Coronavirus and Children

A person disinfects a table in their home with a green rag, while wearing yellow protective rubber gloves.

Coronaviruses are a large family of viruses that cause illness ranging from the common cold to more severe diseases like SARS. The latest outbreak is based on a new coronavirus which has been named ‘coronavirus disease 2019’ (COVID-19).  The outbreak, which started in Wuhan, China, has crossed borders and is in numerous countries, including the United States. Symptoms range from mild to severe and include fever, cough, and shortness of breath. Risk of contracting COVID-19 is higher for healthcare workers, travelers from affected locations, and people who have had close contact with someone with COVID-19. There have been limited reports of children with COVID-19 but reports describe the symptoms as cold-like and mild such as a fever, runny nose, and cough. While there is no evidence that children are more susceptible to COVID-19, it’s still important to take precautions.

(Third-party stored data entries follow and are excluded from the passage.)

Lemma failed_status_keeps_control_witness :
  is_status_response (Response 404 "NOT FOUND" (Some (JsonTask unknown_record))) unknown_record
  /\ control_disabled "abc123"
       (doc (exec (fetchTaskStatus_then "abc123"
                     (Fulfilled (Response 404 "NOT FOUND" (Some (JsonTask unknown_record)))))
               loading_world))
     = Some true.
Proof.
  assert (is_status_response (Response 404 "NOT FOUND" (Some (JsonTask unknown_record)))
            unknown_record) as Hresp.
  { split; [right|]; reflexivity. }
  split; [exact Hresp|].
  apply (failed_status_keeps_control "abc123" _ unknown_record loading_world Hresp).
  right; reflexivity.
Defined.

(** ** Pending statuses *)

Lemma fetchTaskStatus_then_pending h r rec row w :
  is_status_response r rec ->
  task_status rec ≠ "SUCCESS" ->
  task_status rec ≠ "FAILED" ->
  task_status rec ≠ "NOT FOUND" ->
  doc w !! ("ct-" +:+ h) = Some row ->
  exec (fetchTaskStatus_then h (Fulfilled r)) w
  = World (written h (task_status rec) "Pending" (doc w))
      (inflight w)
      (timers w ++ [Timer 1500 (task_id rec) (task_name rec)])
      (trace w
       ++ (guarded (cells row !! 1%nat)
             (SetInnerText ("ct-" +:+ h, 1%nat) (task_status rec))
           ++ ConsoleLog [JString "Task pending."; JString (task_id rec);
                          JString (task_name rec); JString (task_status rec);
                          of_nullable (task_result rec)]
           :: guarded (cells row !! 4%nat) (SetInnerText ("ct-" +:+ h, 4%nat) "Pending"))
       ++ [SetTimeout 1500 (task_id rec)]).
Proof.
  intros Hresp H1 H2 H3 Hrow. unfold exec.
  rewrite (fetchTaskStatus_then_row h r rec row w Hresp Hrow).
  rewrite (classify_pending _ H1 H2 H3).
  unfold branch_follow_up, branch_text, branch_label, exec, setTimeout.
  cbn [doc inflight timers trace delay timer_task_id]. by rewrite <- app_assoc.
Qed.

(** C1, as stated, fails: asked for [abc123], the server answers with a
    pending record that names task [xyz]; the one follow-up status fetch is
    then issued for [xyz] and none for [abc123]. *)
Lemma pending_follow_up_other_handle :
  is_status_response (status_ok renamed_record) renamed_record
  /\ task_status renamed_record ≠ "SUCCESS"
  /\ task_status renamed_record ≠ "FAILED"
  /\ task_status renamed_record ≠ "NOT FOUND"
  /\ exists w,
       run [Settles 0 (Fulfilled (status_ok renamed_record)); Fires 0]
         (exec (loadTaskStatus "abc123") idle_world) = Some w
       /\ inflight w = [ReqStatus "xyz"]
       /\ filter is_fetch (trace w)
          = [Fetch "GET" "/digest/task/abc123"; Fetch "GET" "/digest/task/xyz"]
       /\ ~ (inflight w = [ReqStatus "abc123"]).
Proof.
  split; [split; [left|]; reflexivity|].
  do 3 (split; [discriminate|]).
  eexists. split; [vm_compute; reflexivity|].
  cbn [inflight trace]. split; [reflexivity|].
  split; [vm_compute; reflexivity | discriminate].
Qed.

(** C1, amended. For a status response whose [task_status] is none of
    [SUCCESS], [FAILED], [NOT FOUND], and with the row of the queried handle
    in the document, the chain writes ["Pending"] into the result cell (when
    the row has one), issues no request itself and schedules exactly one
    timer, of 1500 ms; when that timer fires, exactly one status fetch is
    issued, for the [task_id] of the response (the queried handle whenever
    the server echoes it). *)
Theorem pending_status_schedules_follow_up
    (h : string) (r : response) (rec : task_record) (row : row) (w : world) :
  is_status_response r rec ->
  task_status rec ≠ "SUCCESS" ->
  task_status rec ≠ "FAILED" ->
  task_status rec ≠ "NOT FOUND" ->
  doc w !! ("ct-" +:+ h) = Some row ->
  let w' := exec (fetchTaskStatus_then h (Fulfilled r)) w in
  result_text h (doc w') = (fun _ => "Pending") <$> result_text h (doc w)
  /\ inflight w' = inflight w
  /\ timers w' = timers w ++ [Timer 1500 (task_id rec) (task_name rec)]
  /\ (exists suffix,
        trace w' = trace w ++ suffix ++ [SetTimeout 1500 (task_id rec)]
        /\ Forall (fun e => is_fetch e = false /\ is_set_timeout e = false) suffix)
  /\ (exists w'',
        dispatch (Fires (length (timers w))) w' = Some w''
        /\ inflight w'' = inflight w ++ [ReqStatus (task_id rec)]
        /\ timers w'' = timers w
        /\ filter is_fetch (trace w'')
           = filter is_fetch (trace w') ++ [Fetch "GET" ("/digest/task/" +:+ task_id rec)])
  /\ (task_id rec = h ->
      exists w'',
        dispatch (Fires (length (timers w))) w' = Some w''
        /\ inflight w'' = inflight w ++ [ReqStatus h]).
Proof.
  intros Hresp H1 H2 H3 Hrow w'. subst w'.
  rewrite (fetchTaskStatus_then_pending h r rec row w Hresp H1 H2 H3 Hrow).
  cbn [doc inflight timers trace]. rewrite written_result.
  split; [done|]. split; [done|]. split; [done|]. split; [|split].
  - eexists. split; [reflexivity|].
    apply Forall_app_2; [by apply guarded_Forall|].
    constructor; [done|]. by apply guarded_Forall.
  - eexists. split; [by apply fire_last_timer|].
    cbn [doc inflight timers trace timer_task_id].
    split; [done|]. split; [done|]. by rewrite filter_app.
  - intros <-. eexists. split; [by apply fire_last_timer|]. done.
Qed.

Lemma pending_status_schedules_follow_up_witness :
  is_status_response (status_ok pending_record) pending_record
  /\ timers (exec (fetchTaskStatus_then "abc123" (Fulfilled (status_ok pending_record)))
               loading_world)
     = [Timer 1500 "abc123" "digest"].
Proof.
  assert (is_status_response (status_ok pending_record) pending_record) as Hresp.
  { split; [left|]; reflexivity. }
  split; [exact Hresp|].
  apply (pending_status_schedules_follow_up "abc123" (status_ok pending_record)
           pending_record (sample_row true) loading_world Hresp);
    [discriminate | discriminate | discriminate | reflexivity].
Defined.

(** ** Every way a status chain can run *)

(** Either the [.catch] callback ran (one console error, the control of [h]
    enabled), or the response was a status response, the row of [h] is in the
    document, and the branch of the reported status ran. *)
Lemma fetchTaskStatus_then_cases h fr w :
  (exists err,
     fetchTaskStatus_then h fr w
     = Ok tt (toggled h false
                (emit (ConsoleError [JString "Failed to fetch status"; JString h; JExn err]) w)))
  \/ (exists r rec row suffix,
        fr = Fulfilled r
        /\ is_status_response r rec
        /\ doc w !! ("ct-" +:+ h) = Some row
        /\ fetchTaskStatus_then h fr w
           = Ok tt (exec (branch_follow_up (classify (task_status rec)) h rec)
                      (World (written h (task_status rec)
                                (branch_text (classify (task_status rec)) rec) (doc w))
                         (inflight w) (timers w) (trace w ++ suffix)))).
Proof.
  destruct (transport_failure (ReqStatus h) fr) eqn:Hf.
  { left. by apply fetchTaskStatus_then_failure. }
  destruct fr as [reason|r]; [done|]. cbn [transport_failure] in Hf.
  apply negb_false_iff in Hf.
  destruct (body r) as [[rec|]|] eqn:Hb.
  - assert (is_status_response r rec) as Hresp.
    { split; [|done]. apply orb_true_iff in Hf as [?%Z.eqb_eq | ?%Z.eqb_eq]; auto. }
    destruct (doc w !! ("ct-" +:+ h)) as [row|] eqn:Hrow.
    + right. exists r, rec, row. eexists.
      split; [done|]. split; [done|]. split; [done|].
      by rewrite (fetchTaskStatus_then_row h r rec row w Hresp Hrow).
    + left. eexists. rewrite (fetchTaskStatus_then_rowless h r rec w Hresp Hrow).
      unfold toggled, emit. cbn [doc].
      by rewrite (control_disabled_rowless h _ Hrow).
  - left. eexists. unfold fetchTaskStatus_then, catch. cbn [settle bind ret].
    rewrite Hf. unfold response_json. rewrite Hb.
    cbn [ret fetchTaskStatus_update throw]. apply fetchTaskStatus_catch_spec.
  - left. eexists. unfold fetchTaskStatus_then, catch. cbn [settle bind ret].
    rewrite Hf. unfold response_json. rewrite Hb.
    cbn [throw]. apply fetchTaskStatus_catch_spec.
Qed.

(** A status chain for [h] touches no row but the one of [h]. *)
Lemma fetchTaskStatus_then_other_rows h fr w k :
  k ≠ "ct-" +:+ h ->
  doc (exec (fetchTaskStatus_then h fr) w) !! k = doc w !! k.
Proof.
  intros Hk. unfold exec.
  destruct (fetchTaskStatus_then_cases h fr w)
    as [[err ->] | (r & rec & row & suffix & _ & _ & _ & ->)].
  - by rewrite toggled_other_rows.
  - rewrite branch_follow_up_doc. cbn [doc]. by apply written_other_rows.
Qed.

(** C10. When a pending status reschedules, the timer carries the [task_id]
    of the response body, not the [brokerId] that was asked for: the fetch
    issued when it fires is for that [task_id], and the chain of that fetch
    reads and writes only the row of that [task_id]. *)
Theorem pending_follow_up_uses_response_task_id
    (h : string) (r : response) (rec : task_record) (row : row) (w : world) :
  is_status_response r rec ->
  task_status rec ≠ "SUCCESS" ->
  task_status rec ≠ "FAILED" ->
  task_status rec ≠ "NOT FOUND" ->
  doc w !! ("ct-" +:+ h) = Some row ->
  let w' := exec (fetchTaskStatus_then h (Fulfilled r)) w in
  exists t w'',
    timers w' = timers w ++ [t]
    /\ timer_task_id t = task_id rec
    /\ dispatch (Fires (length (timers w))) w' = Some w''
    /\ inflight w'' = inflight w ++ [ReqStatus (task_id rec)]
    /\ last (trace w'') = Some (Fetch "GET" ("/digest/task/" +:+ task_id rec))
    /\ forall fr k,
         k ≠ "ct-" +:+ task_id rec ->
         doc (exec (chain_then (ReqStatus (task_id rec)) fr) w'') !! k = doc w'' !! k.
Proof.
  intros Hresp H1 H2 H3 Hrow w'. subst w'.
  rewrite (fetchTaskStatus_then_pending h r rec row w Hresp H1 H2 H3 Hrow).
  cbn [doc inflight timers trace].
  eexists (Timer 1500 (task_id rec) (task_name rec)), _.
  split; [done|]. split; [done|].
  split; [by apply fire_last_timer|].
  cbn [doc inflight timers trace timer_task_id].
  split; [done|]. split.
  - match goal with
    | |- last (?l ++ [?a; ?b]) = _ =>
        change (l ++ [a; b]) with (l ++ [a] ++ [b]); rewrite (app_assoc l [a] [b])
    end.
    apply last_snoc.
  - intros fr k Hk. cbn [chain_then]. by apply fetchTaskStatus_then_other_rows.
Qed.

Lemma pending_follow_up_uses_response_task_id_witness :
  is_status_response (status_ok renamed_record) renamed_record
  /\ exists t w'',
       timers (exec (fetchTaskStatus_then "abc123" (Fulfilled (status_ok renamed_record)))
                 loading_world)
       = timers loading_world ++ [t]
       /\ timer_task_id t = "xyz"
       /\ dispatch (Fires (length (timers loading_world)))
            (exec (fetchTaskStatus_then "abc123" (Fulfilled (status_ok renamed_record)))
               loading_world)
          = Some w''
       /\ inflight w'' = inflight loading_world ++ [ReqStatus "xyz"]
       /\ last (trace w'') = Some (Fetch "GET" ("/digest/task/" +:+ "xyz"))
       /\ forall fr k,
            k ≠ "ct-" +:+ "xyz" ->
            doc (exec (chain_then (ReqStatus "xyz") fr) w'') !! k = doc w'' !! k.
Proof.
  assert (is_status_response (status_ok renamed_record) renamed_record) as Hresp.
  { split; [left|]; reflexivity. }
  split; [exact Hresp|].
  apply (pending_follow_up_uses_response_task_id "abc123" (status_ok renamed_record)
           renamed_record (sample_row true) loading_world Hresp);
    [discriminate | discriminate | discriminate | reflexivity].
Defined.

(** ** The missing row *)

(** With the row of the handle in the document, a [SUCCESS] response is
    handled as the specification describes: the result is written and one
    registration is requested. *)
Lemma fetchTaskStatus_then_success h r rec row w :
  is_status_response r rec ->
  task_status rec = "SUCCESS" ->
  doc w !! ("ct-" +:+ h) = Some row ->
  let w' := exec (fetchTaskStatus_then h (Fulfilled r)) w in
  result_text h (doc w') = (fun _ => to_innerText (task_result rec)) <$> result_text h (doc w)
  /\ inflight w' = inflight w ++ [ReqRegister h]
  /\ timers w' = timers w.
Proof.
  intros Hresp Hst Hrow w'. subst w'. unfold exec.
  rewrite (fetchTaskStatus_then_row h r rec row w Hresp Hrow).
  rewrite (classify_success _ Hst).
  unfold branch_follow_up, branch_text, exec, registerFileTransformation, fetch.
  cbn [doc inflight timers trace]. by rewrite written_result.
Qed.

(** C2, the defect. The document has no row for [abc123] and the server
    reports [SUCCESS]: [getTaskStatusCell] is handed [null] and throws, the
    [.catch] callback logs the error, and the registration is never
    requested. *)
Theorem success_without_row_requests_no_registration :
  let w' := exec (fetchTaskStatus_then "abc123" (Fulfilled (status_ok success_record)))
              rowless_world in
  inflight w' = []
  /\ trace w'
     = [ConsoleError
          [JString "Failed to fetch status"; JString "abc123";
           JExn (TypeError "Cannot read properties of null (reading 'cells')")]].
Proof. split; reflexivity. Qed.

(** C7, the defect. [disableTaskLoadBtn] and [enableTaskLoadBtn] check the
    row before they look into it, and a missing cell is skipped everywhere;
    the second [.then] of [fetchTaskStatus] does not check the row: without
    the row of [abc123] it throws a [TypeError], and a pending task is not
    polled again. *)
Theorem status_update_without_row_throws :
  disableTaskLoadBtn "abc123" rowless_world = Ok tt rowless_world
  /\ enableTaskLoadBtn "abc123" rowless_world = Ok tt rowless_world
  /\ fetchTaskStatus_update "abc123" (JsonTask pending_record) rowless_world
     = Throw (TypeError "Cannot read properties of null (reading 'cells')") rowless_world
  /\ timers (exec (fetchTaskStatus_then "abc123" (Fulfilled (status_ok pending_record)))
               rowless_world)
     = [].
Proof. repeat split; reflexivity. Qed.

The best preventative actions against viral infections including COVID are to:

  1. Wash hands often using soap and water or alcohol-based sanitizer (at least 60% alcohol). Fragrance-free soap and sanitizer is recommended.
  2. Avoid people who are sick.
  3. Stay up to date on vaccinations.

It appears that COVID-19’s spread in communities is slower than expected. Your child is not at risk for COVID-19 unless they have had close contact with someone with the infection or with someone who has had close contact with an infected person.

Your local health department can provide you with information about cases in your community and actions to take based on local disease activity.

Another important component of keeping kids safe from COVID-19 is the role of schools and childcare programs. The below steps are summarized from the Centers of Disease Control and Prevention’s (CDC) guidance for schools. Some of these steps can also be implemented at home.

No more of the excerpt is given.